(** [X12] A PageInsights metric needs [name], [period], [title] and [id]
    whether or not it has values: with the four keys and no [values] key it
    contributes no row and no error; without one of them it raises
    [KeyError] on the first that is missing, before any row. *)
Theorem metric_without_values (row : pydict) :
  (dict_mem "name" row = true -> dict_mem "period" row = true ->
   dict_mem "title" row = true -> dict_mem "id" row = true ->
   dict_get "values" row = None ->
   PageInsights.metric_rows (JObj row) = Gen [] (Ok tt))
  /\ (forall key,
        In key ["name"; "period"; "title"; "id"] ->
        dict_get key row = None ->
        exists missing,
          PageInsights.metric_rows (JObj row) = Gen [] (Raise (KeyError missing))
          /\ In missing ["name"; "period"; "title"; "id"]).
Proof.
  unfold PageInsights.metric_rows, dict_mem. simpl py_getitem. simpl py_in.
  unfold dict_mem. split.
  - destruct (dict_get "name" row); [|discriminate].
    destruct (dict_get "period" row); [|discriminate].
    destruct (dict_get "title" row); [|discriminate].
    destruct (dict_get "id" row); [|discriminate].
    intros _ _ _ _ ->. by gen_step.
  - intros key Hkey Hnone.
    destruct (dict_get "name" row) eqn:Hn;
      [|exists "name"; gen_step; split; [done | by left]].
    destruct (dict_get "period" row) eqn:Hp;
      [|exists "period"; gen_step; split; [done | by right; left]].
    destruct (dict_get "title" row) eqn:Ht;
      [|exists "title"; gen_step; split; [done | by right; right; left]].
    destruct (dict_get "id" row) eqn:Hi;
      [|exists "id"; gen_step; split; [done | by right; right; right; left]].
    exfalso. simpl in Hkey.
    destruct Hkey as [<-|[<-|[<-|[<-|[]]]]]; congruence.
Qed.

Lemma metric_without_values_witness :
  dict_get "values"
    [("name", JStr "page_fans"); ("period", JStr "day"); ("title", JNull);
     ("id", JStr "1/insights/page_fans/day")] = None
  /\ PageInsights.metric_rows
       (JObj [("name", JStr "page_fans"); ("period", JStr "day"); ("title", JNull);
              ("id", JStr "1/insights/page_fans/day")])
     = Gen [] (Ok tt).
Proof.
  split; [reflexivity|].
  exact (proj1 (metric_without_values
                  [("name", JStr "page_fans"); ("period", JStr "day");
                   ("title", JNull); ("id", JStr "1/insights/page_fans/day")])
           eq_refl eq_refl eq_refl eq_refl eq_refl).
Defined.

(** [X13] A PageInsights [values] entry without [value] raises [KeyError];
    one whose [value] is a non-empty mapping needs [end_time] and raises
    [KeyError] before any row when it is missing; one whose [value] is the
    empty mapping yields nothing and raises nothing, with or without
    [end_time]. *)
Theorem values_entry_missing_keys (base_item entry : pydict) :
  (dict_get "value" entry = None ->
   PageInsights.values_rows base_item (JObj entry)
   = Gen [] (Raise (KeyError "value")))
  /\ (forall kv mapping,
        dict_get "value" entry = Some (JObj (kv :: mapping)) ->
        dict_get "end_time" entry = None ->
        PageInsights.values_rows base_item (JObj entry)
        = Gen [] (Raise (KeyError "end_time")))
  /\ (dict_get "value" entry = Some (JObj []) ->
      PageInsights.values_rows base_item (JObj entry) = Gen [] (Ok tt)).
Proof.
  unfold PageInsights.values_rows. simpl py_getitem. split; [|split].
  - intros ->. by gen_step.
  - intros kv mapping -> Hend. gen_step. rewrite Hend. by gen_step.
  - intros ->. by gen_step.
Qed.

Lemma values_entry_missing_keys_witness :
  dict_get "value" [("value", JObj [("a", JInt 1)])] = Some (JObj [("a", JInt 1)])
  /\ dict_get "end_time" [("value", JObj [("a", JInt 1)])] = None
  /\ PageInsights.values_rows [] (JObj [("value", JObj [("a", JInt 1)])])
     = Gen [] (Raise (KeyError "end_time")).
Proof.
  split; [reflexivity|]. split; [reflexivity|].
  exact (proj1 (proj2 (values_entry_missing_keys []
                         [("value", JObj [("a", JInt 1)])]))
           ("a", JInt 1) [] eq_refl eq_refl).
Defined.
(** [regexp]: regular expressions with capturing groups, matched the way
    the library reports submatches: leftmost-first, every repetition greedy
    (a backtracking search that tries the longer alternative first). *)
Module regexp.

Inductive regex :=
| Chr (c : ascii)              (* one literal byte *)
| Set_ (p : ascii -> bool)     (* a character class [...] *)
| Cat (r1 r2 : regex)          (* r1 r2 *)
| Opt (r : regex)              (* r? *)
| Star (r : regex)             (* r* *)
| Group (i : nat) (r : regex). (* ( r ), the i-th capturing group *)

(** [r+] is [r r*]. *)
Definition Plus (r : regex) : regex := Cat r (Star r).

(** The submatches, by group number; a group that took no part is [""]. *)
Definition submatches := nat -> string.

Definition noSubmatch : submatches := fun _ => EmptyString.

Definition setSub (i : nat) (x : string) (m : submatches) : submatches :=
  fun j => if Nat.eqb j i then x else m j.

Definition orElse {A} (a b : option A) : option A :=
  match a with
  | Some x => Some x
  | None => b
  end.

(** What was read between the input [s] and the remainder [s']. *)
Definition consumed (s s' : string) : string :=
  substring 0 (String.length s - String.length s') s.

(** A continuation of the search: what to do with the rest of the input. *)
Definition cont := string -> submatches -> option submatches.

_ _ _

* _Task_:
All lines from the one that has "fun j => if Nat.eqb j i then x else m j." through the end of the material above should be returned exactly; omit the rest.

* _Response area_:
  fun j => if Nat.eqb j i then x else m j.

Definition orElse {A} (a b : option A) : option A :=
  match a with
  | Some x => Some x
  | None => b
  end.

(** What was read between the input [s] and the remainder [s']. *)
Definition consumed (s s' : string) : string :=
  substring 0 (String.length s - String.length s') s.

(** A continuation of the search: what to do with the rest of the input. *)
Definition cont := string -> submatches -> option submatches.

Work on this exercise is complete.